Exercise:
Report each line of the data that includes the word "intros".

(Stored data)
Lemma set_next_entity_ok q i s :
  cfs_ok s -> i ∈ univ -> queued s q i -> curr (cfss s q) = None ->
  cfs_ok (set_next_entity q i s).
Proof.
  intros Hok Hi Hin Hcur. unfold set_next_entity.
  replace (nonzero (on_rq (ses s i))) with true by (unfold nonzero; destruct Hin; lia).
  destruct (root_queue_ok s q i Hok Hi (proj2 Hin)).
  apply (stay_core q i (filter (fun x => x <> i) (tasks_timeline (cfss s q))) (Some i) s
           (__dequeue_entity q i s)); try done.
  - by apply retimed_upd.
  - set (s2 := update_entity_load_avg i true _). clearbody s2. cbv zeta.
    split; try done; intros; try (by store_rw).
    + destruct (decide (i = j)) as [->|]; by store_rw.
    + unfold rla. destruct (decide (q = q')) as [->|]; by store_rw.
  - by apply NoDup_filter.
  - intros j. rewrite list_elem_of_filter, qo_timeline0, Hcur. naive_solver.
  - intros j [= <-]. split; [done|apply Hin].
Qed.

Lemma put_prev_entity_ok q i s :
  cfs_ok s -> i ∈ univ -> curr (cfss s q) = Some i -> cfs_rq_of s i = q ->
  cfs_ok (put_prev_entity q i s).
Proof.
  intros Hok Hi Hcur Hiq. unfold put_prev_entity.
  destruct (nonzero (on_rq (ses s i))) eqn:Hon.
  - assert (L1 : loadeq s (update_curr q s)) by apply update_curr_eq.
    destruct (loadeq_facts s _ i q L1 Hok) as (Hok1 & Hiq1 & Hon1 & _ & Hc1 & _).
    set (s1 := update_curr q s) in *. clearbody s1. cbv zeta. rewrite Hon1, Hon.
    assert (Hin : queued s1 q i) by (split; [unfold nonzero in Hon; lia|congruence]).
    destruct (root_queue_ok s1 q i Hok1 Hi (proj2 Hin)).
    apply (stay_core q i (timeline_insert s1 i (tasks_timeline (cfss s1 q))) None s1
             (__enqueue_entity q i s1)); try done.
    + by apply retimed_upd.
    + set (s2 := update_entity_load_avg i true _). clearbody s2.
      split; try done; intros; try (by store_rw).
      unfold rla. destruct (decide (q = q')) as [->|]; by store_rw.
    + rewrite timeline_insert_perm. apply NoDup_cons. split; [|done].
      rewrite qo_timeline0. intros [_ ?]. congruence.
    + intros j. rewrite timeline_insert_perm, elem_of_cons, qo_timeline0, Hc1, Hcur, elem_of_members.
      destruct (decide (j = i)) as [->|]; naive_solver.
  - cbv zeta. rewrite Hon. destruct (root_queue_ok s q i Hok Hi Hiq) as [Qn Qw Qr Qd Qt Qc Qg].
    set (s' := upd_cfs q _ s).
    assert (Hs : (forall q', q' <> q -> cfss s' q' = cfss s q')
                 /\ cfss s' q = (cfss s q) <| curr := None |>).
    { unfold s'. split; intros; by autorewrite with store. }
    destruct Hs as [So Sq].
    apply (local_ok i q s); [done| |done|done| |apply Hok|].
    + split; try done; intros; [by rewrite So|unfold rla; by rewrite So|by rewrite Sq].
    + apply (task_ok_view s); [done|by apply Hok].
    + assert (Em : members s' q = members s q) by done.
      split; rewrite ?Em; unfold rla; rewrite ?Sq; cbn; try done.
      intros j. rewrite Qt, Hcur, elem_of_members. unfold queued.
      destruct (decide (j = i)) as [->|]; [unfold nonzero in Hon|]; naive_solver lia.
Qed.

Response box:
  intros Hok Hi Hin Hcur. unfold set_next_entity.
    split; try done; intros; try (by store_rw).
  - intros j. rewrite list_elem_of_filter, qo_timeline0, Hcur. naive_solver.
  - intros j [= <-]. split; [done|apply Hin].
  intros Hok Hi Hcur Hiq. unfold put_prev_entity.
      split; try done; intros; try (by store_rw).
      rewrite qo_timeline0. intros [_ ?]. congruence.
    + intros j. rewrite timeline_insert_perm, elem_of_cons, qo_timeline0, Hc1, Hcur, elem_of_members.
    { unfold s'. split; intros; by autorewrite with store. }
    + split; try done; intros; [by rewrite So|unfold rla; by rewrite So|by rewrite Sq].
      intros j. rewrite Qt, Hcur, elem_of_members. unfold queued.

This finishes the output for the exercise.